__Problem to work on__. Copy each line of the records below, from the first through the one that contains "v_status : jstr;", exactly as written.
:: Data supplied ::
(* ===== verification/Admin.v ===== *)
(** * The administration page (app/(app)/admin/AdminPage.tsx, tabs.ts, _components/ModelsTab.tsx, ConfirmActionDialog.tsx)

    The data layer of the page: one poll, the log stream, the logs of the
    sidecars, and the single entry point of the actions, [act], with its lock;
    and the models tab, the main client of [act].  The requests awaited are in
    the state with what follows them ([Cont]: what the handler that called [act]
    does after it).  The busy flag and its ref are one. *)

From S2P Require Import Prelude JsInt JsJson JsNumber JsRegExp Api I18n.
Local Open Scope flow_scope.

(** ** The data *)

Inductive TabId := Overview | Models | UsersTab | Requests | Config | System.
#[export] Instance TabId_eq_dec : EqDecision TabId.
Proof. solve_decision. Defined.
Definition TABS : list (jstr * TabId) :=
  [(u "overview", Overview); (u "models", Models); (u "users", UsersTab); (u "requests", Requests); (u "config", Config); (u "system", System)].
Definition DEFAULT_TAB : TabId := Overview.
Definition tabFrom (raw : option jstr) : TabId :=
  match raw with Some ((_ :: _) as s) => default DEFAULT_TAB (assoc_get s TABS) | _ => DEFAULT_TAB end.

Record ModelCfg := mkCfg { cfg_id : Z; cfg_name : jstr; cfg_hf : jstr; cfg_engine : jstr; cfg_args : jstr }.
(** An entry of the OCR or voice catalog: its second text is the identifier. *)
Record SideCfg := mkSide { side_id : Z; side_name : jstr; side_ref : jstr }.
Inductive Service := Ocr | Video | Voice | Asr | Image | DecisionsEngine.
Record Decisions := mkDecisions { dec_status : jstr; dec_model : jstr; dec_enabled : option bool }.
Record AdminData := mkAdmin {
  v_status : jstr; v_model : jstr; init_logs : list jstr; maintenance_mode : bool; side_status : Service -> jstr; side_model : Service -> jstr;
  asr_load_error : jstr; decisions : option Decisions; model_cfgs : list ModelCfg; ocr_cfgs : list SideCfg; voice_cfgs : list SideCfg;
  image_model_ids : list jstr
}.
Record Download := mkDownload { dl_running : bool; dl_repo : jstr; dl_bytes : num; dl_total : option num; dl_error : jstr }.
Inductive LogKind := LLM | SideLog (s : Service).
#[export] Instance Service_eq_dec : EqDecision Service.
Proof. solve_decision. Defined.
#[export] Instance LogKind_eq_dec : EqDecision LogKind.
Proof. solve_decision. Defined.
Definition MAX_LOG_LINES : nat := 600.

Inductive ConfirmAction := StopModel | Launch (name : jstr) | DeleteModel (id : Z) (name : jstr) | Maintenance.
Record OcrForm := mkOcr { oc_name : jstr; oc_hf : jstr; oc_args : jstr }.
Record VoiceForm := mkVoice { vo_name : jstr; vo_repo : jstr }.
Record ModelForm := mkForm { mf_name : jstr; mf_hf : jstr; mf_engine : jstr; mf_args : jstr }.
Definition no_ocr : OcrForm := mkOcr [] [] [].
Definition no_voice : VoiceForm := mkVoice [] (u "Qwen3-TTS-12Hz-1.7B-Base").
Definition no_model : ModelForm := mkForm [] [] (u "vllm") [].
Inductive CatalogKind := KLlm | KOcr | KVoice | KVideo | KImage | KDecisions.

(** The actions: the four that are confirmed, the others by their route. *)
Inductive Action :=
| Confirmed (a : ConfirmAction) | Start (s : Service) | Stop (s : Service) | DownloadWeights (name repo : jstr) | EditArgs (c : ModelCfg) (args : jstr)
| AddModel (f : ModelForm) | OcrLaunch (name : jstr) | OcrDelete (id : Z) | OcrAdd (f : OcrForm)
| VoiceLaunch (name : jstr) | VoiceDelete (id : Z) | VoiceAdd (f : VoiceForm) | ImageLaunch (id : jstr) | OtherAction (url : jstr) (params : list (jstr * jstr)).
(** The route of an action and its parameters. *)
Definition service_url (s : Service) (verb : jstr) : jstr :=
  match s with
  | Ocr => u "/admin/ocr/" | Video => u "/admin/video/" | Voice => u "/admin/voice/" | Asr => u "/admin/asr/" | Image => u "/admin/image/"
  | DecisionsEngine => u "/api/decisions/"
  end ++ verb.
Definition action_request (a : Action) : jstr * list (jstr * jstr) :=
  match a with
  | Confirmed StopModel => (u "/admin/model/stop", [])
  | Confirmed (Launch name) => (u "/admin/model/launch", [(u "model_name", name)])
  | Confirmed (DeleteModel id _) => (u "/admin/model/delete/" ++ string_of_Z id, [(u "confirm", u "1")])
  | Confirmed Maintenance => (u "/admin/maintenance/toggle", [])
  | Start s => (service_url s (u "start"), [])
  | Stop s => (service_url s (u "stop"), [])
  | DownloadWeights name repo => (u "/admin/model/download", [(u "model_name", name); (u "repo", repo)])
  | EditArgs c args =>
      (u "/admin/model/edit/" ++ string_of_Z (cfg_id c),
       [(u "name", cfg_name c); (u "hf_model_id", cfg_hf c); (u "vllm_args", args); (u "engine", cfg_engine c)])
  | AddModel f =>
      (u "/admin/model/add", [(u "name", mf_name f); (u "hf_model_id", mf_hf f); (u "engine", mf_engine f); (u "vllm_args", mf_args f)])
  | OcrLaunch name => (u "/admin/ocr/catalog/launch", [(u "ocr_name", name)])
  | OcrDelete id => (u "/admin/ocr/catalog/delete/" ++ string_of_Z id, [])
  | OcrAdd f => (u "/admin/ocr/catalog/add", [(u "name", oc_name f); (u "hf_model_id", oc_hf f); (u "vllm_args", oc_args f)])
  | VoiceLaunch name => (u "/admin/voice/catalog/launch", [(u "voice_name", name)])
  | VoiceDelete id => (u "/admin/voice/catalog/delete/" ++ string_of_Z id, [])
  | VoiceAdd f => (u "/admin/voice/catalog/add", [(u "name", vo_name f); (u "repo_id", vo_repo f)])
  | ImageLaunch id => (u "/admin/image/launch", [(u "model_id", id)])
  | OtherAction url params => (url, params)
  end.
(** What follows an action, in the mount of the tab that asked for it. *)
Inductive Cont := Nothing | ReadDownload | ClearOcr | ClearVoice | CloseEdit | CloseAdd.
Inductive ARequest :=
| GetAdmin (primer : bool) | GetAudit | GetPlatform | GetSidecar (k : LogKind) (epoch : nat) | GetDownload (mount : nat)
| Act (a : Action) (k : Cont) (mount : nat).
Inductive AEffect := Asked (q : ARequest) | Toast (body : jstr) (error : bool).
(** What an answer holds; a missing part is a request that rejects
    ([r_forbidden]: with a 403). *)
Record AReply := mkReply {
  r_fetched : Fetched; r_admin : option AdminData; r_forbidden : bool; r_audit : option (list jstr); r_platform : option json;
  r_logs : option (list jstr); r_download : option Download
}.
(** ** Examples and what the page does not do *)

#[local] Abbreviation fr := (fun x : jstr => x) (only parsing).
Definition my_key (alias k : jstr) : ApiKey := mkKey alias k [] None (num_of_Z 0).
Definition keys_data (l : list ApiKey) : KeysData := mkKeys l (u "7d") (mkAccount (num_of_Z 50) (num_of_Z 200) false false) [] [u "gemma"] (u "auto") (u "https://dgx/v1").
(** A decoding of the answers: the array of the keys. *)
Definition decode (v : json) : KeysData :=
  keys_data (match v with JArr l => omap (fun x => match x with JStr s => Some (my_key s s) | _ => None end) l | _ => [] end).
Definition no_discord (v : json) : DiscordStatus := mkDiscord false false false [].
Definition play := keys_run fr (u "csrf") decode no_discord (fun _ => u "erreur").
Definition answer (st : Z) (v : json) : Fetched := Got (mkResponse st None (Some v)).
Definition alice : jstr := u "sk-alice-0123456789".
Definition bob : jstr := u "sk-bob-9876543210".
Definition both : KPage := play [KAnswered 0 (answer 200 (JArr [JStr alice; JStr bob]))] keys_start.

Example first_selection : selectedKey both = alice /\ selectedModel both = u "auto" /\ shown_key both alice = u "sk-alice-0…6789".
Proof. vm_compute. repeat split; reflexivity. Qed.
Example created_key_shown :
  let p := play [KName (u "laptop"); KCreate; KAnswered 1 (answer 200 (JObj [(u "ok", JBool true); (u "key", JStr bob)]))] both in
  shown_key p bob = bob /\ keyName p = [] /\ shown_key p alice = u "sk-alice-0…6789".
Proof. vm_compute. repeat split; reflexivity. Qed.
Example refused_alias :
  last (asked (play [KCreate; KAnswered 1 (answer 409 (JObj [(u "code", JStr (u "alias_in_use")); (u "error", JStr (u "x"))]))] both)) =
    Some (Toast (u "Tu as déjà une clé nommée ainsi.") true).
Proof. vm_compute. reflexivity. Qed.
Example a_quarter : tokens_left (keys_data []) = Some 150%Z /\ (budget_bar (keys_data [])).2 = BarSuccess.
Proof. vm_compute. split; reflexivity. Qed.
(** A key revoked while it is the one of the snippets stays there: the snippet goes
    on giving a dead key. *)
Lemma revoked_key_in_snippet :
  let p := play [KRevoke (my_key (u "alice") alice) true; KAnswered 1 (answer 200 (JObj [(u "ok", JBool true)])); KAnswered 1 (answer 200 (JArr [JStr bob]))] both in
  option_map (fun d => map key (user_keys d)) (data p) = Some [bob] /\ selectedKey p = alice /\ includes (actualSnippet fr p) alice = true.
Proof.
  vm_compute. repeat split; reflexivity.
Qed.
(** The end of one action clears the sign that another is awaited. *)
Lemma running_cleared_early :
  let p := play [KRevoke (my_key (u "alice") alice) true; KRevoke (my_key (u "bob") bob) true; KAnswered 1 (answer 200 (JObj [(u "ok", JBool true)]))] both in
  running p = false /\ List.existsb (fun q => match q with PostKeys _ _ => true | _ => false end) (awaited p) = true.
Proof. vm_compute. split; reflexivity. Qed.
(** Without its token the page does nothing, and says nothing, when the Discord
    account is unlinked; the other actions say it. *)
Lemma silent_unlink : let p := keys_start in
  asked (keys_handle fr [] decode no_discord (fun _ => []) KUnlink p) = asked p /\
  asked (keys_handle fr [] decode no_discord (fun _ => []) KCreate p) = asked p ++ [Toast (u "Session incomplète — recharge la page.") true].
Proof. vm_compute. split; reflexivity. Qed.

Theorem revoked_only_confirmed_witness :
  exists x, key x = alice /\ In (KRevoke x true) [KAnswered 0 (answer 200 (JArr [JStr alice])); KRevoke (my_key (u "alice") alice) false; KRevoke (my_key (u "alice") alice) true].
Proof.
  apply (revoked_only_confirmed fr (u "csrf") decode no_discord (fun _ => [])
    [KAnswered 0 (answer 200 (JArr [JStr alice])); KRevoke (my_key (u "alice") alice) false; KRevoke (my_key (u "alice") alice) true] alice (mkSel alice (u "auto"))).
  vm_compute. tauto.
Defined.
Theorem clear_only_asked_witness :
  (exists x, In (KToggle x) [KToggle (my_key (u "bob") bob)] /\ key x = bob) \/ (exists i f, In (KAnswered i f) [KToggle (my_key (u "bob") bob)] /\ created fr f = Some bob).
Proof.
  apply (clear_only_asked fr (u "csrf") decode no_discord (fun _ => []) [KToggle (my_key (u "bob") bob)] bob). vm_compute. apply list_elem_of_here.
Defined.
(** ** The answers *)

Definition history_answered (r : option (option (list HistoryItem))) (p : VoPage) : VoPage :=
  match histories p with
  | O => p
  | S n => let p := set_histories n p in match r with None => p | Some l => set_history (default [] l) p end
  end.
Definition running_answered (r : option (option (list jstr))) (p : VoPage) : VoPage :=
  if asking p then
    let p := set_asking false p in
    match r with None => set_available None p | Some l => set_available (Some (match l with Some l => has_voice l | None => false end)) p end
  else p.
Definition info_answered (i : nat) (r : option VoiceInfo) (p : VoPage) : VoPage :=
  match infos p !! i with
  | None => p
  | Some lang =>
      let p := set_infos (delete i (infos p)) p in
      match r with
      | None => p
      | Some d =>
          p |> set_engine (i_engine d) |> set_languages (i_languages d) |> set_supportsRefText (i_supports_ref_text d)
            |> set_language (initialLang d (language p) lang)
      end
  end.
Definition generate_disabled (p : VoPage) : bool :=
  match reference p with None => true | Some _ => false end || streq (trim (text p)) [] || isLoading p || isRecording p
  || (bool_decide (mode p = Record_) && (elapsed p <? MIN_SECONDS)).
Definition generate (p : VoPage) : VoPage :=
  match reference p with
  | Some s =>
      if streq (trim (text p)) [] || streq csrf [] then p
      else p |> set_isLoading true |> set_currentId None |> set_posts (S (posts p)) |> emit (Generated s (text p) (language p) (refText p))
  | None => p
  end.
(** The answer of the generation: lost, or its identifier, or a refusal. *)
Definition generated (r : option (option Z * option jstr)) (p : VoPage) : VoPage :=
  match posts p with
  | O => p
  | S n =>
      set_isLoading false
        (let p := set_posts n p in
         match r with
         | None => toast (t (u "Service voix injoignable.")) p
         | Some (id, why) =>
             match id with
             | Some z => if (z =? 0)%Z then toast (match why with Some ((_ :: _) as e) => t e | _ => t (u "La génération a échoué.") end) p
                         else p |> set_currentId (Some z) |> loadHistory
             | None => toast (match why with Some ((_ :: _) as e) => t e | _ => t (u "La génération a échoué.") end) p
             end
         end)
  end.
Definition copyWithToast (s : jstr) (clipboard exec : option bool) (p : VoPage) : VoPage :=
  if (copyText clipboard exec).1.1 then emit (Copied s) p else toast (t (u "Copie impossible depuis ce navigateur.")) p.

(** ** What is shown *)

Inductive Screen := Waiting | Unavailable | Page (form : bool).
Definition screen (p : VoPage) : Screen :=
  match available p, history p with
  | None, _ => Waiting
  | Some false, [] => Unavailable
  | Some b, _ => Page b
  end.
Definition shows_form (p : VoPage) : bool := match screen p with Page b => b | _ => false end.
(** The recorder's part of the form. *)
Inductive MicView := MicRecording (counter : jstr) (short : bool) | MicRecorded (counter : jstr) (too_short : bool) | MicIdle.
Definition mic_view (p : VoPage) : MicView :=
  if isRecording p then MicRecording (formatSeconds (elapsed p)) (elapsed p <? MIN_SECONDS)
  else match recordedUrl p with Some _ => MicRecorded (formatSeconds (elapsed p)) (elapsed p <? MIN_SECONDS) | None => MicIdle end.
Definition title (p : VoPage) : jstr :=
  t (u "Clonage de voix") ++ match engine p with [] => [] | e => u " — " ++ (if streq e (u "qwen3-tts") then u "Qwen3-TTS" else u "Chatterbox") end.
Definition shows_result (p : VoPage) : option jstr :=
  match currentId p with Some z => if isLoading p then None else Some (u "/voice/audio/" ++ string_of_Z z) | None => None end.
:::
__Answer box__.
(* ===== verification/Admin.v ===== *)
(** * The administration page (app/(app)/admin/AdminPage.tsx, tabs.ts, _components/ModelsTab.tsx, ConfirmActionDialog.tsx)

    The data layer of the page: one poll, the log stream, the logs of the
    sidecars, and the single entry point of the actions, [act], with its lock;
    and the models tab, the main client of [act].  The requests awaited are in
    the state with what follows them ([Cont]: what the handler that called [act]
    does after it).  The busy flag and its ref are one. *)

From S2P Require Import Prelude JsInt JsJson JsNumber JsRegExp Api I18n.
Local Open Scope flow_scope.

(** ** The data *)

Inductive TabId := Overview | Models | UsersTab | Requests | Config | System.
#[export] Instance TabId_eq_dec : EqDecision TabId.
Proof. solve_decision. Defined.
Definition TABS : list (jstr * TabId) :=
  [(u "overview", Overview); (u "models", Models); (u "users", UsersTab); (u "requests", Requests); (u "config", Config); (u "system", System)].
Definition DEFAULT_TAB : TabId := Overview.
Definition tabFrom (raw : option jstr) : TabId :=
  match raw with Some ((_ :: _) as s) => default DEFAULT_TAB (assoc_get s TABS) | _ => DEFAULT_TAB end.

Record ModelCfg := mkCfg { cfg_id : Z; cfg_name : jstr; cfg_hf : jstr; cfg_engine : jstr; cfg_args : jstr }.
(** An entry of the OCR or voice catalog: its second text is the identifier. *)
Record SideCfg := mkSide { side_id : Z; side_name : jstr; side_ref : jstr }.
Inductive Service := Ocr | Video | Voice | Asr | Image | DecisionsEngine.
Record Decisions := mkDecisions { dec_status : jstr; dec_model : jstr; dec_enabled : option bool }.
Record AdminData := mkAdmin {
  v_status : jstr; v_model : jstr; init_logs : list jstr; maintenance_mode : bool; side_status : Service -> jstr; side_model : Service -> jstr;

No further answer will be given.